Sociedade vigiada – Ladislau Dowbor (org.)
Coletânea de textos que discute como as grandes corporações tecnológicos se aproveitam de engenharia social, brechas tecnológicas, atalhos psicológicos e ausência de leis para invadir a nossa privacidade, atropelar direitos digitais e corroer a democracia. Easter egg: o nome do organizador está errado na capa da edição que tenho aqui. Apesar disso, dois ou três capítulos valem muito.

Datanomics – Paloma Llaneza
Uma visão europeia, e principalmente espanhola, sobre o tema do recolhimento e tratamento de dados pessoais pelas plataformas. Uma visão sobre como o direito de lá olha para a privacidade em toda a parte. O livro também não foi traduzido para o português ainda.

A superindústria do imaginário – Eugenio Bucci
Uma discussão sobre o poder das big techs não apenas pelo viés da comunicação, da política, da hegemonia e da tecnologia, mas também com pinceladas fortes de psicanálise. Sedução, desejo, narcisismo e outras parafernálias libinais nos atravessam quando nos conectamos às redes, ensina o Bucci.

Fake news: como as plataformas enfrentam a desinformação  – Intervozes
Que tal um olhar brasileiro e rigoroso sobre como as gigantes da tecnologia estão combatendo as mentiras, os boatos e as teorias de conspiração? Facebook, Instagram, YouTube, Twitter e WhatsApp são estudados em detalhes e a notícia final não é nada boa. Aliás, você pode baixar o livro de graça aqui.

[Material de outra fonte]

(* ===== verification/Console.v ===== *)
(** * kernel/console.c and kernel/printf.c

    The console's input lines and the formatted output of the kernel. *)
From S2P Require Import Prelude Machine KString Spinlock Kalloc Vm UserMem Block Env Uart.
Local Open Scope Z_scope.
Local Open Scope kernel_scope.

Definition BACKSPACE : Z := 0x100.
Definition CONSOLE : Z := 1.
Definition INPUT_BUF : Z := 128.
(** Characters: C('P'), C('U'), C('H'), C('D'), and so on. *)
Definition C_P : Z := 16.
Definition C_U : Z := 21.
Definition C_H : Z := 8.
Definition C_D : Z := 4.
Definition DEL : Z := 127.
Definition NL : Z := 10.
Definition CR : Z := 13.

Definition cons_at (c : consbuf) (i : Z) : Z := default 0 (c_buf c !! Z.to_nat (i mod INPUT_BUF)).
Definition set_c_r (v : Z) (c : consbuf) : consbuf := mkCons (c_lock c) (c_buf c) v (c_w c) (c_e c).
Definition set_c_w (v : Z) (c : consbuf) : consbuf := mkCons (c_lock c) (c_buf c) (c_r c) v (c_e c).
Definition set_c_e (v : Z) (c : consbuf) : consbuf := mkCons (c_lock c) (c_buf c) (c_r c) (c_w c) v.
(** cons.buf[cons.e++ % INPUT_BUF] = ch *)
Definition cons_store (ch : Z) (c : consbuf) : consbuf :=
  mkCons (c_lock c) (<[Z.to_nat (c_e c mod INPUT_BUF) := u8 ch]> (c_buf c)) (c_r c) (c_w c) (u32 (c_e c + 1)).

Definition digits (x : Z) : Z := default 0 (str "0123456789abcdef" !! Z.to_nat x).

(** A value for a conversion of printf. *)
Inductive parg := AInt (v : Z) | APtr (v : Z) | AStr (s : option (list Z)).

Section console.
Context {W : Type} `{MM : !Mmio W}.
Notation K' := (K (cst W)).

Definition cons_get {A} (f : consbuf -> A) : K' A := gets (fun s => f (d_cons s.2)).
Definition cons_upd (f : consbuf -> consbuf) : K' unit := modify (upd_cons f).

Definition consputc (c : Z) : K' unit :=
  if c =? BACKSPACE then
    (* if the user typed backspace, overwrite with a space. *)
    uartputc_sync 8;; uartputc_sync 32;; uartputc_sync 8
  else uartputc_sync c.

(** The devsw entries: user_src and user_dst are 1 (file.c). *)
Definition consolewrite (src n : Z) : K' Z :=
  r <- for_each (seqZ 0 n) (fun i =>
    c <- zoom cE (either_copyin (inl (u64 (src + i))) 1);;
    if c.1 =? -1 then ret (Some i) else
    uartputc (default 0 (head c.2));;
    ret None);;
  ret (default (Z.max 0 n) r).

Definition cons_waits (s : cst W) : bool := c_r (d_cons s.2) =? c_w (d_cons s.2).

Definition consoleread (dst n : Z) : K' Z :=
  let target := u32 n in
  acquire cH cConsL;;
  r <- while_ budget (fun '(dst, n) =>
    if negb (0 <? n) then ret (inr (Some n)) else
    (* wait until interrupt handler has put some input into cons.buffer. *)
    dead <- while_ budget (fun _ : unit =>
      w <- gets cons_waits;;
      if negb w then ret (inr false) else
      _ <- zoom cH myproc;;
      k <- gets (fun s => ue_killed s.1);;
      if negb (k =? 0) then release cH cConsL;; ret (inr true) else
      sleep_until cH cConsL ChanCons (fun s => negb (cons_waits s) || negb (ue_killed s.1 =? 0));;
      ret (inl tt)) tt;;
    if dead : bool then ret (inr None) else
    c <- cons_get (fun b => cons_at b (c_r b));;
    cons_upd (fun b => set_c_r (u32 (c_r b + 1)) b);;
    if c =? C_D then (* end-of-file *)
      (* Save ^D for next time, to make sure caller gets a 0-byte result. *)
      (if n <? target then cons_upd (fun b => set_c_r (u32 (c_r b - 1)) b) else ret tt);;
      ret (inr (Some n))
    else
    (* copy the input byte to the user-space buffer. *)
    e <- zoom cE (either_copyout (Some dst) [c] 1);;
    if e.1 =? -1 then ret (inr (Some n)) else
    let n := n - 1 in
    if c =? NL then (* a whole line has arrived *) ret (inr (Some n)) else
    ret (inl (u64 (dst + 1), n))) (dst, n);;
  match r with
  | None => ret (-1)
  | Some n => release cH cConsL;; ret (s32 (target - n))
  end.

(** [procdump] prints the process table. *)
Definition consoleintr (procdump : K' unit) (c : Z) : K' unit :=
  acquire cH cConsL;;
  (if c =? C_P then procdump
   else if c =? C_U then (* Kill line. *)
     while_ budget (fun _ : unit =>
       b <- cons_get (fun b => b);;
       if negb (c_e b =? c_w b) && negb (cons_at b (u32 (c_e b - 1)) =? NL) then
         cons_upd (fun b => set_c_e (u32 (c_e b - 1)) b);;
         consputc BACKSPACE;;
         ret (inl tt)
       else ret (inr tt)) tt
   else if (c =? C_H) || (c =? DEL) then (* Backspace *)
     b <- cons_get (fun b => b);;
     if negb (c_e b =? c_w b) then
       cons_upd (fun b => set_c_e (u32 (c_e b - 1)) b);;
       consputc BACKSPACE
     else ret tt
   else
     b <- cons_get (fun b => b);;
     if negb (c =? 0) && (u32 (c_e b - c_r b) <? INPUT_BUF) then
       let c := if c =? CR then NL else c in
       (* echo back to the user. *)
       consputc c;;
       (* store for consumption by consoleread(). *)
       cons_upd (cons_store c);;
       b <- cons_get (fun b => b);;
       if (c =? NL) || (c =? C_D) || (c_e b =? u32 (c_r b + INPUT_BUF)) then
         (* wake up consoleread() if a whole line (or end-of-file) has arrived. *)
         cons_upd (fun b => set_c_w (c_e b) b);;
         c_wakeup ChanCons
       else ret tt
     else ret tt);;
  release cH cConsL.

Definition consoleinit : K' unit :=
  modify (over cConsL (initlock "cons"));;
  uartinit.

(** The functions consoleinit() puts in devsw[CONSOLE]. *)
Definition devsw_read (major : Z) : option (Z -> Z -> K' Z) := if major =? CONSOLE then Some consoleread else None.
Definition devsw_write (major : Z) : option (Z -> Z -> K' Z) := if major =? CONSOLE then Some consolewrite else None.

(** ** printf.c *)

(** The characters printint leaves in buf, in the order they are stored. *)
Fixpoint digit_loop (fuel : nat) (x base : Z) : list Z :=
  match fuel with
  | O => []
  | S fuel => digits (x mod base) :: if x / base =? 0 then [] else digit_loop fuel (x / base) base
  end.
Definition int_chars (xx base : Z) (sign : bool) : list Z :=
  let neg := sign && (xx <? 0) in
  let x := if neg then u32 (- xx) else u32 xx in
  digit_loop 32 x base ++ (if neg then [45] else []).

Definition put_chars (l : list Z) : K' unit :=
  _ <- for_each l (fun c => consputc c;; ret (@None unit));;
  ret tt.

Definition printint (xx base : Z) (sign : bool) : K' unit := put_chars (rev (int_chars xx base sign)).

Fixpoint ptr_loop (n : nat) (x : Z) : list Z :=
  match n with
  | O => []
  | S n => digits (Z.shiftr x (64 - 4)) :: ptr_loop n (u64 (Z.shiftl x 4))
  end.
Definition printptr (x : Z) : K' unit :=
  consputc 48;;
  consputc 120;;
  put_chars (ptr_loop 16 x).

Definition null_str : list Z := str "(null)".

(** The loop over the format; an argument that is missing or of the wrong kind
    is undefined in C. *)
Fixpoint printf_loop (fmt : list Z) (args : list parg) : K' unit :=
  match fmt with
  | [] => ret tt
  | c :: fmt =>
      if c =? 0 then ret tt else
      if negb (c =? 37) then consputc c;; printf_loop fmt args else
      match fmt with
      | [] => ret tt
      | c :: fmt =>
          if c =? 0 then ret tt else
          if c =? 100 then (* d *)
            match args with AInt v :: args => printint v 10 true;; printf_loop fmt args | _ => panic "va_arg" end
          else if c =? 120 then (* x *)
            match args with AInt v :: args => printint v 16 true;; printf_loop fmt args | _ => panic "va_arg" end
          else if c =? 112 then (* p *)
            match args with APtr v :: args => printptr v;; printf_loop fmt args | _ => panic "va_arg" end
          else if c =? 115 then (* s *)
            match args with AStr s :: args => put_chars (default null_str s);; printf_loop fmt args | _ => panic "va_arg" end
          else if c =? 37 then consputc 37;; printf_loop fmt args
          else
            (* Print unknown % sequence to draw attention. *)
            consputc 37;; consputc c;; printf_loop fmt args
      end
  end.

Definition printf (fmt : list Z) (args : list parg) : K' unit :=
  locking <- gets (fun s => pr_locking (d_pr s.2));;
  (if negb (locking =? 0) then acquire cH cPrL else ret tt);;
  printf_loop fmt args;;
  if negb (locking =? 0) then release cH cPrL else ret tt.

(** panic: what it does to the devices before it spins for ever. *)
Definition panic_message (s : list Z) : K' unit :=
  modify (upd_pr (fun p => mkPr (pr_lock p) 0));;
  printf (str "panic: ") [];;
  printf s [];;
  printf [NL] [];;
  modify (upd_panicked 1).

Definition printfinit : K' unit :=
  modify (over cPrL (initlock "pr"));;
  modify (upd_pr (fun p => mkPr (pr_lock p) 1)).
End console.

O mundo do avesso: verdade e política na era digital – Letícia Cesarino
Com todos os olhos da antropologia e todos os pés na cibernética, a autora mergulha nos devaneios que só foram possíveis nos devastadores anos daquele governo, talquei? Obra acadêmica, com camadas profundas de discussão sobre aspectos cognitivos e impactos da política algorítmica no Brasil. O festival de bizarrices que colhemos deveria ser suficiente para frear tudo e regular as plataformas já!

A liberdade de expressão e as novas mídias – José Eduardo Faria (organizador)
Coletânea acadêmica com forte ênfase no direito e que nos permite ter um debate sério sobre fake news, discurso de ódio, direito ao esquecimento e a utopia que as plataformas tentam nos convencer de que existe. Alguns textos envelheceram rapidamente, mas ainda iluminam áreas nubladas da discussão no Brasil.

Algoritmos da opressão – Safiya Umoja Noble
Dizer que o Google ganha dinheiro com racismo pode parecer forte, né? Te desafio a ler o livro e continuar a pensar que se trata de radicalismo.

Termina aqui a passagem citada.